Stock market today: Indian benchmark indices opened lower on Wednesday as rising global bond yields and continued uncertainty surrounding the Iran conflict triggered fresh pressure on emerging markets. The rupee also weakened to a fresh record low for the seventh straight session amid persistent foreign outflows.
The Nifty 50 declined 0.22% to 23,566.05, while the Sensex fell 0.27% to 74,996.58 as of 11:20 IST.
The rupee slipped to 96.8650 against the US dollar, breaching its previous lifetime low of 96.6150 touched in the prior session.

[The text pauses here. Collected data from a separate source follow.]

(* ===== verification/RustStr.v ===== *)
(** * Rust strings

    A Rust [str] is a well-formed UTF-8 byte sequence; it is modelled by the Rocq
    [string] of its bytes, so that [len], equality, ASCII case folding and byte
    slicing are those of the bytes.  Operations that Rust defines on [char]s
    ([trim], [chars]) go through [chars], the UTF-8 decoding.  Only the operations
    of the standard library the client uses are modelled. *)

From S2P Require Import Prelude.
From Stdlib Require Import Ascii.
From Stdlib Require String.

Local Open Scope Z_scope.
#[local] Arguments String.append !_ _ / : simpl nomatch.

Definition byte (c : ascii) : Z := Z.of_N (N_of_ascii c).
Definition of_byte (z : Z) : ascii := ascii_of_N (Z.to_N z).

Fixpoint bytes (s : string) : list Z :=
  match s with EmptyString => [] | String c rest => byte c :: bytes rest end.
Fixpoint of_bytes (l : list Z) : string :=
  match l with [] => EmptyString | b :: rest => String (of_byte b) (of_bytes rest) end.

(** [str::len]: the number of bytes. *)
Definition len (s : string) : Z := Z.of_nat (String.length s).

Definition is_empty (s : string) : bool :=
  match s with EmptyString => true | _ => false end.

Definition string_forall (p : ascii -> bool) (s : string) : bool :=
  forallb p (String.list_ascii_of_string s).
Definition string_exists (p : ascii -> bool) (s : string) : bool :=
  existsb p (String.list_ascii_of_string s).

(** ** ASCII classes and case *)

Definition is_ascii_char (c : ascii) : bool := byte c <? 128.
Definition is_ascii (s : string) : bool := string_forall is_ascii_char s.

Definition is_ascii_digit (c : ascii) : bool := (48 <=? byte c) && (byte c <=? 57).
Definition is_ascii_uppercase (c : ascii) : bool := (65 <=? byte c) && (byte c <=? 90).
Definition is_ascii_lowercase (c : ascii) : bool := (97 <=? byte c) && (byte c <=? 122).
Definition is_ascii_alphanumeric (c : ascii) : bool :=
  is_ascii_digit c || is_ascii_uppercase c || is_ascii_lowercase c.
Definition is_ascii_control (c : Z) : bool := (c <? 32) || (c =? 127).

Definition lower_char (c : ascii) : ascii :=
  if is_ascii_uppercase c then of_byte (byte c + 32) else c.
Definition upper_char (c : ascii) : ascii :=
  if is_ascii_lowercase c then of_byte (byte c - 32) else c.

Fixpoint map_string (f : ascii -> ascii) (s : string) : string :=
  match s with EmptyString => EmptyString | String c rest => String (f c) (map_string f rest) end.

Definition to_ascii_lowercase (s : string) : string := map_string lower_char s.
Definition to_ascii_uppercase (s : string) : string := map_string upper_char s.

Definition eq_ignore_ascii_case (a b : string) : bool :=
  String.eqb (to_ascii_lowercase a) (to_ascii_lowercase b).

(** ** Prefixes, suffixes, splitting *)

Fixpoint strip_prefix (p s : string) : option string :=
  match p, s with
  | EmptyString, _ => Some s
  | String a p', String b s' => if Ascii.eqb a b then strip_prefix p' s' else None
  | String _ _, EmptyString => None
  end.

Definition starts_with (p s : string) : bool :=
  match strip_prefix p s with Some _ => true | None => false end.

(** The part of [s] before [suffix], where [s] ends with it: the first split
    point at which the rest is exactly [suffix]. *)
Fixpoint strip_suffix (suffix s : string) : option string :=
  if String.eqb s suffix then Some EmptyString
  else match s with
       | EmptyString => None
       | String c rest => String c <$> strip_suffix suffix rest
       end.

Definition ends_with (suffix s : string) : bool :=
  match strip_suffix suffix s with Some _ => true | None => false end.

(** [split(c)]: always at least one piece. *)
Fixpoint split (sep : ascii) (s : string) : list string :=
  match s with
  | EmptyString => [EmptyString]
  | String c rest =>
      if Ascii.eqb c sep then EmptyString :: split sep rest
      else match split sep rest with
           | [] => [String c EmptyString]
           | piece :: more => String c piece :: more
           end
  end.

(** [split_once(pattern)]: at the first occurrence. *)
Fixpoint split_once (pattern s : string) : option (string * string) :=
  match strip_prefix pattern s with
  | Some after => Some (EmptyString, after)
  | None =>
      match s with
      | EmptyString => None
      | String c rest =>
          match split_once pattern rest with
          | Some (before, after) => Some (String c before, after)
          | None => None
          end
      end
  end.

(** [rsplit_once(c)]: at the last occurrence. *)
Fixpoint rsplit_once (sep : ascii) (s : string) : option (string * string) :=
  match s with
  | EmptyString => None
  | String c rest =>
      match rsplit_once sep rest with
      | Some (before, after) => Some (String c before, after)
      | None => if Ascii.eqb c sep then Some (EmptyString, rest) else None
      end
  end.

(** ** Characters *)

Definition encode_char (c : Z) : string :=
  of_bytes
    (if c <? 128 then [c]
     else if c <? 2048 then [192 + c / 64; 128 + c mod 64]
     else if c <? 65536 then [224 + c / 4096; 128 + c / 64 mod 64; 128 + c mod 64]
     else [240 + c / 262144; 128 + c / 4096 mod 64; 128 + c / 64 mod 64; 128 + c mod 64]).

Fixpoint encode (cs : list Z) : string :=
  match cs with [] => EmptyString | c :: rest => (encode_char c ++ encode rest)%string end.

(** [str::chars] on well-formed input; the last branches only complete the
    function on ill-formed bytes. *)
Fixpoint decode (l : list Z) : list Z :=
  match l with
  | [] => []
  | b :: rest =>
      if b <? 128 then b :: decode rest
      else if b <? 224 then
        match rest with
        | b1 :: rest1 => (64 * (b - 192) + (b1 - 128)) :: decode rest1
        | _ => [65533]
        end
      else if b <? 240 then
        match rest with
        | b1 :: b2 :: rest2 =>
            (4096 * (b - 224) + 64 * (b1 - 128) + (b2 - 128)) :: decode rest2
        | _ => [65533]
        end
      else
        match rest with
        | b1 :: b2 :: b3 :: rest3 =>
            (262144 * (b - 240) + 4096 * (b1 - 128) + 64 * (b2 - 128) + (b3 - 128))
            :: decode rest3
        | _ => [65533]
        end
  end.

Definition chars (s : string) : list Z := decode (bytes s).

(** Unicode [White_Space]. *)
Definition is_whitespace (c : Z) : bool :=
  ((9 <=? c) && (c <=? 13)) || (c =? 32) || (c =? 133) || (c =? 160) || (c =? 5760)
  || ((8192 <=? c) && (c <=? 8202)) || (c =? 8232) || (c =? 8233) || (c =? 8239)
  || (c =? 8287) || (c =? 12288).

Fixpoint drop_while {A} (p : A -> bool) (l : list A) : list A :=
  match l with [] => [] | x :: rest => if p x then drop_while p rest else l end.

Definition trim_by {A} (p : A -> bool) (l : list A) : list A :=
  reverse (drop_while p (reverse (drop_while p l))).

(** [str::trim]. *)
Definition trim (s : string) : string := encode (trim_by is_whitespace (chars s)).

(** [trim_matches([' ', '\t'])]: the two characters are single bytes. *)
Definition is_space_or_tab (b : Z) : bool := (b =? 32) || (b =? 9).
Definition trim_space_tab (s : string) : string := of_bytes (trim_by is_space_or_tab (bytes s)).

(** [str::parse::<u64>]: an optional [+], then decimal digits within range. *)
Definition digits_value (ds : list Z) : Z := fold_left (fun acc d => 10 * acc + (d - 48)) ds 0.

Definition parse_u64 (s : string) : option Z :=
  let body := match strip_prefix "+" s with Some rest => rest | None => s end in
  if is_empty body then None
  else if string_forall is_ascii_digit body then
    let v := digits_value (bytes body) in
    if v <=? U64_MAX then Some v else None
  else None.

(** ** Lemmas *)

Lemma byte_range c : 0 <= byte c < 256.
Proof.
  unfold byte. pose proof (N_ascii_bounded c). lia.
Qed.

Lemma byte_of_byte z : 0 <= z < 256 -> byte (of_byte z) = z.
Proof.
  intros H. unfold byte, of_byte. rewrite N_ascii_embedding by lia. lia.
Qed.

Lemma of_byte_byte c : of_byte (byte c) = c.
Proof. unfold byte, of_byte. rewrite N2Z.id. apply ascii_N_embedding. Qed.

Lemma bytes_of_bytes l : Forall (fun b => 0 <= b < 256) l -> bytes (of_bytes l) = l.
Proof. induction 1 as [|b l Hb _ IH]; cbn; [done|]. by rewrite byte_of_byte, IH. Qed.

Lemma of_bytes_bytes s : of_bytes (bytes s) = s.
Proof. induction s as [|c s IH]; cbn; [done|]. by rewrite of_byte_byte, IH. Qed.

Lemma bytes_app a b : bytes (a ++ b)%string = bytes a ++ bytes b.
Proof. induction a as [|c a IH]; cbn; [done|]. by rewrite IH. Qed.

Lemma len_bytes s : len s = Z.of_nat (length (bytes s)).
Proof. unfold len. f_equal. induction s as [|c s IH]; cbn; [done|]. by f_equal. Qed.

Lemma eq_ignore_ascii_case_spec a b :
  eq_ignore_ascii_case a b = true <-> to_ascii_lowercase a = to_ascii_lowercase b.
Proof. apply String.eqb_eq. Qed.

Lemma eq_ignore_ascii_case_refl a : eq_ignore_ascii_case a a = true.
Proof. by apply eq_ignore_ascii_case_spec. Qed.

Lemma eq_ignore_ascii_case_sym a b : eq_ignore_ascii_case a b = eq_ignore_ascii_case b a.
Proof. apply String.eqb_sym. Qed.

Lemma eq_ignore_ascii_case_trans a b c :
  eq_ignore_ascii_case a b = true ->
  eq_ignore_ascii_case b c = eq_ignore_ascii_case a c.
Proof.
  intros H%eq_ignore_ascii_case_spec. unfold eq_ignore_ascii_case. by rewrite H.
Qed.

(** Case-insensitive equality as a setoid, so that header lookups rewrite with it. *)
Definition same_header_name (a b : string) : Prop := eq_ignore_ascii_case a b = true.

#[export] Instance same_header_name_equiv : Equivalence same_header_name.
Proof.
  split.
  - intros a. apply eq_ignore_ascii_case_refl.
  - intros a b. unfold same_header_name. by rewrite eq_ignore_ascii_case_sym.
  - intros a b c Hab Hbc. unfold same_header_name in *.
    by rewrite <- (eq_ignore_ascii_case_trans a b c).
Qed.

#[export] Instance eq_ignore_ascii_case_proper :
  Proper (same_header_name ==> same_header_name ==> eq) eq_ignore_ascii_case.
Proof.
  intros a a' Ha b b' Hb. unfold same_header_name in *.
  rewrite eq_ignore_ascii_case_spec in Ha, Hb. unfold eq_ignore_ascii_case.
  by rewrite Ha, Hb.
Qed.

Lemma strip_prefix_Some p s rest : strip_prefix p s = Some rest <-> s = (p ++ rest)%string.
Proof.
  revert s; induction p as [|a p IH]; intros s; cbn.
  - split; [by intros [= ->] | by intros ->].
  - destruct s as [|b s]; [done|]. destruct (Ascii.eqb_spec a b) as [->|Hne].
    + rewrite IH. split; [by intros -> | by intros [= ->]].
    + split; [done | by intros [= -> _]].
Qed.

Lemma starts_with_spec p s : starts_with p s = true <-> exists rest, s = (p ++ rest)%string.
Proof.
  unfold starts_with. destruct (strip_prefix p s) as [rest|] eqn:H.
  - split; [intros _; exists rest; by apply strip_prefix_Some | done].
  - split; [done|]. intros [rest Hr]. apply strip_prefix_Some in Hr. congruence.
Qed.

Lemma string_app_length a b : String.length (a ++ b)%string = (String.length a + String.length b)%nat.
Proof. induction a as [|c a IH]; cbn; [done|]. by rewrite IH. Qed.

Lemma string_app_assoc a b c : (a ++ (b ++ c))%string = ((a ++ b) ++ c)%string.
Proof. induction a as [|x a IH]; cbn; [done|]. by rewrite IH. Qed.

Lemma string_app_nil_r a : (a ++ "")%string = a.
Proof. induction a as [|x a IH]; cbn; [done|]. by rewrite IH. Qed.

Lemma string_app_inv_r a b c : (a ++ c)%string = (b ++ c)%string -> a = b.
Proof.
  revert b; induction a as [|x a IH]; intros [|y b]; cbn; intros H; try done.
  - apply (f_equal String.length) in H. cbn in H. rewrite string_app_length in H. lia.
  - apply (f_equal String.length) in H. cbn in H. rewrite string_app_length in H. lia.
  - injection H as -> H. by rewrite (IH _ H).
Qed.

Lemma strip_suffix_eq suffix s :
  strip_suffix suffix s =
  if String.eqb s suffix then Some EmptyString
  else match s with
       | EmptyString => None
       | String c rest => String c <$> strip_suffix suffix rest
       end.
Proof. by destruct s. Qed.

Lemma strip_suffix_Some suffix s before :
  strip_suffix suffix s = Some before <-> s = (before ++ suffix)%string.
Proof.
  revert before; induction s as [|c s IH]; intros before; rewrite strip_suffix_eq.
  - destruct (String.eqb_spec EmptyString suffix) as [<-|Hne]; split.
    + by intros [= <-].
    + destruct before; cbn; [done | intros H; discriminate H].
    + intros H; discriminate H.
    + destruct before; cbn; intros H; [by subst suffix | discriminate H].
  - destruct (String.eqb_spec (String c s) suffix) as [<-|Hne].
    + split; [by intros [= <-]|]. intros H.
      apply (f_equal String.length) in H as Hl. rewrite string_app_length in Hl.
      cbn in Hl. destruct before; [done | cbn in Hl; lia].
    + rewrite fmap_Some. split.
      * intros (x & Hx%IH & ->). cbn. by rewrite <- Hx.
      * destruct before as [|d before]; cbn; [intros H; by rewrite H in Hne|].
        intros [= -> Hs]. exists before. split; [by apply IH | done].
Qed.

Lemma ends_with_spec suffix s :
  ends_with suffix s = true <-> exists before, s = (before ++ suffix)%string.
Proof.
  unfold ends_with. destruct (strip_suffix suffix s) as [b|] eqn:H.
  - split; [intros _; exists b; by apply strip_suffix_Some | done].
  - split; [done|]. intros [b Hb]. apply strip_suffix_Some in Hb. congruence.
Qed.

Lemma split_not_nil sep s : split sep s <> [].
Proof.
  destruct s as [|c s]; cbn; [done|].
  destruct (Ascii.eqb c sep); [done|]. by destruct (split sep s).
Qed.

Lemma decode_encode_char c rest :
  0 <= c < 1114112 -> decode (bytes (encode_char c) ++ rest) = c :: decode rest.
Proof.
  intros Hc. unfold encode_char.
  assert (Hm : forall x, 0 <= x mod 64 < 64) by (intros; apply Z.mod_pos_bound; lia).
  pose proof (Hm c) as H0. pose proof (Hm (c / 64)) as H1. pose proof (Hm (c / 4096)) as H2.
  assert (D1 : c = 64 * (c / 64) + c mod 64) by (apply Z.div_mod; lia).
  assert (D2 : c / 64 = 64 * (c / 4096) + c / 64 mod 64).
  { replace (c / 4096) with (c / 64 / 64) by (rewrite Z.div_div by lia; reflexivity). apply Z.div_mod; lia. }
  assert (D3 : c / 4096 = 64 * (c / 262144) + c / 4096 mod 64).
  { replace (c / 262144) with (c / 4096 / 64) by (rewrite Z.div_div by lia; reflexivity). apply Z.div_mod; lia. }
  destruct (Z.ltb_spec c 128); [|destruct (Z.ltb_spec c 2048); [|destruct (Z.ltb_spec c 65536)]];
    (rewrite bytes_of_bytes; [|repeat (apply Forall_cons_2; [lia|]); apply Forall_nil_2]); cbn.
  - destruct (Z.ltb_spec c 128); [done|lia].
  - destruct (Z.ltb_spec (192 + c / 64) 128); [lia|].
    destruct (Z.ltb_spec (192 + c / 64) 224); [|lia]. f_equal. lia.
  - destruct (Z.ltb_spec (224 + c / 4096) 128); [lia|].
    destruct (Z.ltb_spec (224 + c / 4096) 224); [lia|].
    destruct (Z.ltb_spec (224 + c / 4096) 240); [|lia]. f_equal. lia.
  - destruct (Z.ltb_spec (240 + c / 262144) 128); [lia|].
    destruct (Z.ltb_spec (240 + c / 262144) 224); [lia|].
    destruct (Z.ltb_spec (240 + c / 262144) 240); [lia|]. f_equal. lia.
Qed.

(** UTF-8 decoding inverts encoding on Unicode scalar values. *)
Lemma chars_encode cs : Forall (fun c => 0 <= c < 1114112) cs -> chars (encode cs) = cs.
Proof.
  unfold chars. induction 1 as [|c cs Hc _ IH]; cbn; [done|].
  rewrite bytes_app, decode_encode_char by done. by rewrite IH.
Qed.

The currency has now weakened by nearly 6% since the Iran war began on 28 February.
Asian stock markets declined for the fourth straight session as investors remained wary ahead of earnings reports from AI chipmaker Nvidia, amid concerns about rising global borrowing costs.
At the same time, government bond yields in both the US and Japan reached levels not seen in decades, driven by high crude oil prices and the ongoing conflict in Iran, which have heightened global inflation concerns.
The Nifty 50 has recently been consolidating in a broad range of 23,300-23,900. This seems to be a time-wise correction, as global factors such as rising bond yields, rising Brent Oil Prices, and a depreciating INR have been weighing on market sentiment. The directional move in the index is expected only on a breakout on either side of this range; until then, traders should focus on stock-specific moves.
On shares to buy or sell in the near-term, Ruchit Jain recommends Ipca Laboratories Ltd, and Siemens Energy India Ltd.
The stock had recently broken out of a bullish cup-and-handle pattern. The neckline resistance is now acting as a support on declines, and the stock seems to be resuming its broader uptrend. Hence, short-term traders can look to buy the stock at ₹3,280-3,300, with a potential target of around ₹3,600. The stop loss on long positions should be placed below ₹3,130.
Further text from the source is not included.